Class Imbalance in Bitcoin Illicit Activity Data

by Mairo Amador Hurtado

July 23, 2025

Blockchain Security, Machine Learning, Malware

Introduction

Detecting malicious activity in cryptocurrency networks like Bitcoin relies on datasets labeled with licit and illicit transactions. However, these datasets often suffer from class imbalance: the number of illicit samples is significantly smaller than licit ones. In the Bitcoin network, which contains over 1 billion transactions, illicit transactions account for less than 0.2% of the total volume according to several industry reports (e.g., Chainalysis).

This scarcity of labeled illicit activity is further worsened by the difficulty in reliably labeling malicious behavior, meaning many illicit samples remain undetected or misclassified. As a result, machine learning models trained on such datasets risk learning only from the majority class.

Why Class Imbalance Matters in Machine Learning

Most machine learning models make these basic assumptions:

Data points are independent and identically distributed.
Class distributions are relatively balanced.

When these assumptions are violated, like in class-imbalanced datasets:

The model becomes biased towards the majority class (licit).
Minority class (illicit) instances are misclassified, resulting in a high false negative rate.

Impact on Evaluation Metrics

Let us define: TP as True Positives, TN as True Negatives, FP as False Positives and FN as False Negatives. Standard metrics like accuracy become misleading:

$\text{Accuracy} = \frac{TP + TN}{TP + TN + FP + FN}$

With severe imbalance, a classifier predicting all samples as negative (licit) might still score $>99\%$ accuracy while failing to detect any illicit activity.

Alternative Metrics for Imbalanced Classification

In order to evaluate the model performance in an class-imbalanced set, there exist metrics that better represent the real predictive capability of the model. These metrics usually balance trade-off metric pairs like sensitivity and specificity, or true positive rate and true negative rate:

$\text{Precision} &= \frac{TP}{TP + FP}$

$\text{Recall (Sensitivity)} &= \frac{TP}{TP + FN}$

$\text{F1-Score} &= 2 \cdot \frac{\text{Precision} \cdot \text{Recall}}{\text{Precision} + \text{Recall}}$

$\text{Balanced Accuracy} &= \frac{1}{2} \left( \frac{TP}{TP + FN} + \frac{TN}{TN + FP} \right)$

$\text{G-Mean} &= \sqrt{ \frac{TP}{TP + FN} \cdot \frac{TN}{TN + FP} }$

Strategies to Handle Imbalance

To mitigate the risks that come with imbalanced data, many techniques have increasingly emerged in the last years and most of them have highly improved the performance of models. Imbalance learning techniques generally fall into four categories:

Data-Level Approaches

These directly modify the training data. They usually rebalance the distribution of the classes within the training set:

Undersampling: Reducing instances from the majority class (e.g., KNN technology).
Oversampling: Duplicate or synthetically generate minority class samples (e.g., SMOTE).

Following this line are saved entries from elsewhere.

(* ===== verification/FilterSpec.v ===== *)
(** * What a compiled filter is: the abstract syntax of the emitted SQL

    The specification of the compiler's output. A filter compiles to the text of
    a [pred]: a tree whose leaves are quoted allow-listed property names, the
    geometry column, the constants [true], [false] and [NOW()], and numbered
    placeholders. There is no leaf for text of the request. *)

From S2P Require Import Prelude SqlUtil FilterLexer FilterParser.

Inductive scalar : Type :=
| ScProp (name : string)
| ScArg (k : Z)
| ScBool (b : bool)
| ScNow
| ScCast (tz : bool) (k : Z)
| ScParen (e : scalar)
| ScBin (op : string) (l r : scalar).

Inductive geometry : Type :=
| GColumn
| GLiteral (k : Z).

Inductive pred : Type :=
| POr (l r : pred)
| PAnd (l r : pred)
| PNot (e : pred)
| PParen (e : pred)
| PSpatial (op : string) (g1 g2 : geometry)
| PDWithin (g1 g2 : geometry) (k : Z)
| PLike (neg ci : bool) (name : string) (k : Z)
| PIsNull (neg : bool) (name : string)
| PIn (neg : bool) (name : string) (ks : list Z)
| PBetween (neg : bool) (e lo hi : scalar)
| PCompare (op : string) (l r : scalar).

Definition placeholder (k : Z) : string := "$" +:+ pretty k.

(** ** Text *)

Section Render.
Context (D : Dialect).

Fixpoint scalar_sql (e : scalar) : string :=
  match e with
  | ScProp name => QuoteIdent name
  | ScArg k => placeholder k
  | ScBool b => if b then "true" else "false"
  | ScNow => "NOW()"
  | ScCast tz k => d_timestamp tz (placeholder k)
  | ScParen e => "(" +:+ scalar_sql e +:+ ")"
  | ScBin op l r => "(" +:+ scalar_sql l +:+ " " +:+ op +:+ " " +:+ scalar_sql r +:+ ")"
  end.

Definition geometry_sql (g : geometry) : string :=
  match g with
  | GColumn => d_geomColumn d_geomProperty
  | GLiteral k => d_geomExpr (placeholder k)
  end.

Fixpoint pred_sql (e : pred) : string :=
  match e with
  | POr l r => "(" +:+ pred_sql l +:+ " OR " +:+ pred_sql r +:+ ")"
  | PAnd l r => "(" +:+ pred_sql l +:+ " AND " +:+ pred_sql r +:+ ")"
  | PNot e => "(NOT " +:+ pred_sql e +:+ ")"
  | PParen e => "(" +:+ pred_sql e +:+ ")"
  | PSpatial op g1 g2 => d_spatial op (geometry_sql g1) (geometry_sql g2)
  | PDWithin g1 g2 k => d_dwithin (geometry_sql g1) (geometry_sql g2) (placeholder k)
  | PLike neg ci name k =>
      QuoteIdent name +:+ (if neg then " NOT " else " ") +:+ (if ci then "ILIKE" else "LIKE")
      +:+ " " +:+ placeholder k
  | PIsNull neg name => QuoteIdent name +:+ (if neg then " IS NOT NULL" else " IS NULL")
  | PIn neg name ks =>
      QuoteIdent name +:+ (if neg then " NOT IN (" else " IN (")
      +:+ Join d_inSep (map placeholder ks) +:+ ")"
  | PBetween neg e lo hi =>
      scalar_sql e +:+ (if neg then " NOT" else "") +:+ " BETWEEN " +:+ scalar_sql lo
      +:+ " AND " +:+ scalar_sql hi
  | PCompare op l r => scalar_sql l +:+ " " +:+ op +:+ " " +:+ scalar_sql r
  end.

End Render.

(** ** The placeholders, from left to right *)

Fixpoint scalar_args (e : scalar) : list Z :=
  match e with
  | ScProp _ | ScBool _ | ScNow => []
  | ScArg k | ScCast _ k => [k]
  | ScParen e => scalar_args e
  | ScBin _ l r => scalar_args l ++ scalar_args r
  end.

Definition geometry_args (g : geometry) : list Z :=
  match g with GColumn => [] | GLiteral k => [k] end.

Fixpoint pred_args (e : pred) : list Z :=
  match e with
  | POr l r | PAnd l r => pred_args l ++ pred_args r
  | PNot e | PParen e => pred_args e
  | PSpatial _ g1 g2 => geometry_args g1 ++ geometry_args g2
  | PDWithin g1 g2 k => geometry_args g1 ++ geometry_args g2 ++ [k]
  | PLike _ _ _ k => [k]
  | PIsNull _ _ => []
  | PIn _ _ ks => ks
  | PBetween _ e lo hi => scalar_args e ++ scalar_args lo ++ scalar_args hi
  | PCompare _ l r => scalar_args l ++ scalar_args r
  end.

(** ** Allow-listed names and fixed operators only *)

Definition arithOps : list string := ["+"; "-"; "*"; "/"].
Definition compareOps : list string := ["="; "<>"; "<"; ">"; "<="; ">="].

Fixpoint scalar_safe (allowed : gset string) (e : scalar) : Prop :=
  match e with
  | ScProp name => name ∈ allowed
  | ScArg _ | ScBool _ | ScNow | ScCast _ _ => True
  | ScParen e => scalar_safe allowed e
  | ScBin op l r => op ∈ arithOps /\ scalar_safe allowed l /\ scalar_safe allowed r
  end.

Fixpoint pred_safe (allowed : gset string) (e : pred) : Prop :=
  match e with
  | POr l r | PAnd l r => pred_safe allowed l /\ pred_safe allowed r
  | PNot e | PParen e => pred_safe allowed e
  | PSpatial op _ _ => op ∈ spatialNames
  | PDWithin _ _ _ => True
  | PLike _ _ name _ | PIsNull _ name => name ∈ allowed
  | PIn _ name ks => name ∈ allowed /\ ks <> []
  | PBetween _ e lo hi =>
      scalar_safe allowed e /\ scalar_safe allowed lo /\ scalar_safe allowed hi
  | PCompare op l r =>
      op ∈ compareOps /\ scalar_safe allowed l /\ scalar_safe allowed r
  end.

(** [a, a+1, ..., b-1]. *)
Definition range (a b : Z) : list Z := seqZ a (b - a).

(** The fragment of [e] uses exactly the placeholders [a .. b-1], each once and
    in order. *)
Definition scalar_ok (allowed : gset string) (e : scalar) (a b : Z) : Prop :=
  scalar_safe allowed e /\ scalar_args e = range a b.

Definition geometry_ok (g : geometry) (a b : Z) : Prop := geometry_args g = range a b.

Definition pred_ok (allowed : gset string) (e : pred) (a b : Z) : Prop :=
  pred_safe allowed e /\ pred_args e = range a b.

Section Range.

Lemma range_nil a : range a a = [].
Proof. unfold range. by rewrite Z.sub_diag. Qed.

Lemma range_one a : range a (a + 1) = [a].
Proof. unfold range. replace (a + 1 - a) with 1 by lia. done. Qed.

Lemma range_app a b c : a <= b -> b <= c -> range a b ++ range b c = range a c.
Proof.
  intros. unfold range. replace (c - a) with ((b - a) + (c - b)) by lia.
  rewrite seqZ_app by lia. do 2 f_equal. lia.
Qed.

End Range.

Algorithm-Level Approaches

Algorithm-based methods consist on adapting or developing machine learning algorithms to effectively handle imbalanced datasets, prioritizing enhancing the algorithms’ capability to accurately classify minority class instances.

Cost-sensitive learning: Assign higher misclassification costs to minority class errors.
Weighted shallow neural networks: Use class-weighted loss in small, fast neural nets (e.g., ELM, RVFLN, BLS).

Algorithm-level approaches are optimizing the loss function associated with the dataset, focusing on minority classes and optimizing computational cost thus they are usually preferred.

Hybrid Approaches

These methods incorporate techniques from both data-level and algorithm-level, combining the advantages of both strategies:

SMOTE + Ensemble methods
Adaptive oversampling with boosting/bagging

Ensemble Learning Methods

It is a methodology which involves putting together multiple classifiers or models to enhance the performance of classification tasks. It focuses on the strengths of different classifiers, enhancing the predictive accuracy for minority classes. It usually involves the creation of different subsets from the imbalanced dataset through resampling techniques. Individual classifiers are then trained on these subsets, and their predictions are combined using voting or weighted averaging schemes.

Conclusion

Class imbalance is a critical challenge in the detection of illicit activity on Bitcoin. Ignoring it leads to biased models that fail to detect what matters most. Using resampling techniques, weighted learning, and appropriate evaluation metrics can significantly improve detection capabilities.